Rosco amazed me with his energy. Up with the sun (and usually a couple of other times during the night), he couldn't wait to hunt the back yard. Yet, I've never seen any living thing sleep so hard. I took hundreds of photos of him sleeping...but not just sleeping...sleeping in bizarre and adorable positions. Rosco could find the softest, most comfortable spots in any situation. He would pace the house, leaping on the couch, the beds, and anything else until he found THE spot.
And through it all, I always called him my shadow. He followed me everywhere that I would let him follow. If I sat, he lay next to me. If I slept, he slept next to me...and sometimes on top of me.
He was mostly a healthy dog. He had the odd stomach bug, and he had to get stitches for a huge cut one time, but otherwise he was a durable 11 pound dog. Last year, he began having stomach and bladder issues. After surgery, he bounced back but he was 12 years old and it was harder for him to be the terror of the Kakouris household.
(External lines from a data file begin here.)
(** * Runge-Kutta integrators of notebook 06b

    A shallow embedding of the two routines of
    [06b-Runge-Kutta-and-adaptivity.ipynb]:

    - [explicitRK]: the fixed-step explicit Runge-Kutta integrator driven by
      a Butcher tableau [(a, b, c)];
    - [HeunWithEuler]: the embedded Heun-Euler scheme with step-size control.

    The routines are modelled twice.  In the first model Python floats are
    replaced by the canonical rationals [Qc]: a statement about it is a
    statement about exact arithmetic.  The module [Binary64] is the same code
    on IEEE 754 doubles, the numbers that the code computes with; it settles
    what depends on rounding.  The two [while]
    loops are bounded by a fuel argument counting loop iterations: the result
    [None] means that the loop is still running when the fuel is used up,
    [Some (Ok r)] that the routine returned [r], and [Some IndexError] that
    an indexing expression raised.  The right-hand side [f] is a total
    function of the time and the state. *)

From Stdlib Require Import PrimFloat.
From Stdlib Require FloatOps.
From Stdlib Require Import QArith Qcanon Qround Lia Lqa.
From Stdlib Require Qcabs.
From stdpp Require Import base tactics option numbers list.

Local Open Scope Qc_scope.
Set Warnings "-inexact-float".

(** ** Exceptions raised by indexing *)

Inductive exn (A : Type) : Type :=
  | Ok (a : A)
  | IndexError.
Arguments Ok {A} a.
Arguments IndexError {A}.

Definition exn_bind {A B : Type} (m : exn A) (k : A → exn B) : exn B :=
  match m with
  | Ok a => k a
  | IndexError => IndexError
  end.

Notation "'do' x <- m ; k" := (exn_bind m (λ x, k))
  (at level 10, x name, m at level 100, k at level 200).

(** [l[i]] for a non-negative index [i]. *)
Definition getitem {A : Type} (l : list A) (i : nat) : exn A :=
  match l !! i with
  | Some x => Ok x
  | None => IndexError
  end.

(** [l[-1]]. *)
Definition getitem_last {A : Type} (l : list A) : exn A :=
  match last l with
  | Some x => Ok x
  | None => IndexError
  end.

(** [l[i] = x] for a non-negative index [i]. *)
Definition setitem {A : Type} (l : list A) (i : nat) (x : A) : exn (list A) :=
  if decide (i < length l)%nat then Ok (<[i:=x]> l) else IndexError.

(** [a[i,j]] on a two-dimensional array stored as the list of its rows. *)
Definition getitem2 (a : list (list Qc)) (i j : nat) : exn Qc :=
  do row <- getitem a i; getitem row j.

(** [for i in range(n): acc = body i acc], stopping at the first exception. *)
Fixpoint for_from {S : Type} (start n : nat) (body : nat → S → exn S)
    (acc : S) : exn S :=
  match n with
  | O => Ok acc
  | S n' => do acc' <- body start acc; for_from (Datatypes.S start) n' body acc'
  end.

Definition for_range {S : Type} (n : nat) (body : nat → S → exn S)
    (acc : S) : exn S :=
  for_from 0 n body acc.

(** ** The state space

    Both routines are written against numpy's arithmetic and work alike for
    a scalar state and for an array state.  The operations they use are
    collected in a class: [Y] is the set of arrays of one fixed shape,
    [zero] the array [np.zeros_like(y)] of that shape, [add] is [+],
    [scale x v] is [x*v] for a scalar [x], and [norm] is
    [numpy.linalg.norm]. *)

Class State (Y : Type) : Type := {
  zero : Y;
  add : Y → Y → Y;
  scale : Qc → Y → Y;
  norm : Y → Qc;
}.

Definition zeros_like {Y : Type} `{State Y} (y : Y) : Y := zero.

(** The vector-space laws of [add] and [scale], needed only by the
    statements that rearrange state arithmetic. *)
Class StateLaws (Y : Type) `{State Y} : Prop := {
  add_comm : ∀ u v : Y, add u v = add v u;
  add_assoc : ∀ u v w : Y, add u (add v w) = add (add u v) w;
  add_zero_l : ∀ v : Y, add zero v = v;
  scale_zero_l : ∀ v : Y, scale 0 v = zero;
  scale_one : ∀ v : Y, scale 1 v = v;
  scale_scale : ∀ (p q : Qc) (v : Y), scale p (scale q v) = scale (p * q) v;
  scale_plus : ∀ (p q : Qc) (v : Y),
    scale (p + q) v = add (scale p v) (scale q v);
  scale_add : ∀ (p : Qc) (u v : Y),
    scale p (add u v) = add (scale p u) (scale p v);
}.

(** A scalar state: [numpy.linalg.norm] of a scalar is its absolute value. *)
#[export] Instance scalar_state : State Qc := {|
  zero := 0;
  add := Qcplus;
  scale := Qcmult;
  norm := Qcabs.Qcabs;
|}.

(** The literal [.5] (and [0.5]) of the source. *)
Definition point5 : Qc := Q2Qc 0.5.

(** ** The adaptive stepper [HeunWithEuler] *)

Section Adaptive.
Context {Y : Type} `{State Y}.

(** The variables of the loop: the three lists, the current step size and,
    as a ghost counter, the number of calls of [f] made so far. *)
Record he_state : Type := HeState {
  he_ys : list Y;
  he_ts : list Qc;
  he_hs : list Qc;
  he_h : Qc;
  he_calls : nat;
}.

Variables (T : Qc) (f : Qc → Y → Y) (tol gamma alpha : Qc).

(** [epsilon] of one iteration, from the two stages. *)
Definition he_epsilon (h : Qc) (k1 k2 : Y) : Qc :=
  norm (scale h (add (scale (point5 - 1) k1) (scale (point5 - 0) k2))).

(** One pass through the body of the [while] loop.  The division
    [tol/epsilon] is reached only when [tol < epsilon], so its divisor is not
    zero unless [tol] is negative; there [Qc] gives [x/0 = 0] where numpy
    gives an infinity. *)
Definition HeunWithEuler_body (st : he_state) : exn he_state :=
  do t <- getitem_last (he_ts st);
  do y <- getitem_last (he_ys st);
  let h := he_h st in
  let k1 := f t y in
  let k2 := f (t + h) (add y (scale h k1)) in
  let calls := Datatypes.S (Datatypes.S (he_calls st)) in
  let epsilon := he_epsilon h k1 k2 in
  if decide (epsilon ≤ tol) then
    if decide (T < t + h) then
      Ok (HeState (he_ys st) (he_ts st) (he_hs st) (T - t) calls)
    else
      Ok (HeState (he_ys st ++ [add y (scale (point5 * h) (add k1 k2))])
                  (he_ts st ++ [t + h])
                  (he_hs st ++ [h])
                  (alpha * h) calls)
  else
    Ok (HeState (he_ys st) (he_ts st) (he_hs st)
                (h * gamma * ((tol / epsilon) ^ 1 / 2)) calls).

(** [while(ts[-1] < T): body], at most [fuel] passes. *)
Fixpoint HeunWithEuler_loop (fuel : nat) (st : he_state)
    : option (exn he_state) :=
  match getitem_last (he_ts st) with
  | IndexError => Some IndexError
  | Ok t =>
      if decide (t < T) then
        match fuel with
        | O => None
        | Datatypes.S fuel' =>
            match HeunWithEuler_body st with
            | Ok st' => HeunWithEuler_loop fuel' st'
            | IndexError => Some IndexError
            end
        end
      else Some (Ok st)
  end.

Definition he_init (y0 : Y) (h : Qc) : he_state :=
  HeState [y0] [0] [h] h 0.

(** The full run: the final loop state, ghost counter included. *)
Definition HeunWithEuler_run (fuel : nat) (y0 : Y) (h : Qc)
    : option (exn he_state) :=
  HeunWithEuler_loop fuel (he_init y0 h).
End Adaptive.

Arguments he_state : clear implicits.

(** [HeunWithEuler(y0, T, f, h, tol, gamma, alpha)]: the returned triple
    [(ts, ys, hs)]. *)
Definition HeunWithEuler {Y : Type} `{State Y} (fuel : nat)
    (y0 : Y) (T : Qc) (f : Qc → Y → Y) (h tol gamma alpha : Qc)
    : option (exn (list Qc * list Y * list Qc)) :=
  match HeunWithEuler_run T f tol gamma alpha fuel y0 h with
  | Some (Ok st) => Some (Ok (he_ts st, he_ys st, he_hs st))
  | Some IndexError => Some IndexError
  | None => None
  end.

(** The number of calls of [f] made by a run that returned. *)
Definition HeunWithEuler_calls {Y : Type} `{State Y} (fuel : nat)
    (y0 : Y) (T : Qc) (f : Qc → Y → Y) (h tol gamma alpha : Qc)
    : option nat :=
  match HeunWithEuler_run T f tol gamma alpha fuel y0 h with
  | Some (Ok st) => Some (he_calls st)
  | _ => None
  end.

(** ** The fixed-step integrator [explicitRK] *)

Section FixedStep.
Context {Y : Type} `{State Y}.

(** The variables of the loop: the two lists, the stage derivatives [ks]
    (allocated once, before the loop, and overwritten in every pass) and
    the ghost counter of calls of [f]. *)
Record rk_state : Type := RkState {
  rk_ys : list Y;
  rk_ts : list Qc;
  rk_ks : list Y;
  rk_calls : nat;
}.

Variables (a : list (list Qc)) (b c : list Qc).
Variables (T : Qc) (f : Qc → Y → Y) (h : Qc).

(** [s = len(b)]. *)
Definition rk_s : nat := length b.

(** [dY_i = zeros_like(y); for j in range(i): dY_i += h*a[i,j]*ks[j]]. *)
Definition rk_increment (i : nat) (ks : list Y) (y : Y) : exn Y :=
  for_range i
    (λ j dY_i,
       do a_ij <- getitem2 a i j;
       do k_j <- getitem ks j;
       Ok (add dY_i (scale (h * a_ij) k_j)))
    (zeros_like y).

(** The body of the stage loop for stage [i]; the accumulator is [ks]
    together with the ghost counter. *)
Definition rk_stage (t : Qc) (y : Y) (i : nat) (acc : list Y * nat)
    : exn (list Y * nat) :=
  do c_i <- getitem c i;
  let t_i := t + c_i * h in
  do dY_i <- rk_increment i (fst acc) y;
  do ks' <- setitem (fst acc) i (f t_i (add y dY_i));
  Ok (ks', Datatypes.S (snd acc)).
Last night, he finally gave in to his multiple problems. It was October 13th, our dear departed Rudy's birthday. Rosco was a couple months short of his 14th birthday.
I loved this creature like my child. I hear people say that a lot, but for me it's truth. I worried about him like I worry about my human children. We had a connection that I think only a few people understand, and more people probably shake their heads at. I guess you just have to believe me.
Rosco died in my arms last night. I don't remember what it was like without him. I am so lucky to have had him in my life for so long, and I hope and pray that I gave him a life worthy of his gift to me.
Rosco, I love you.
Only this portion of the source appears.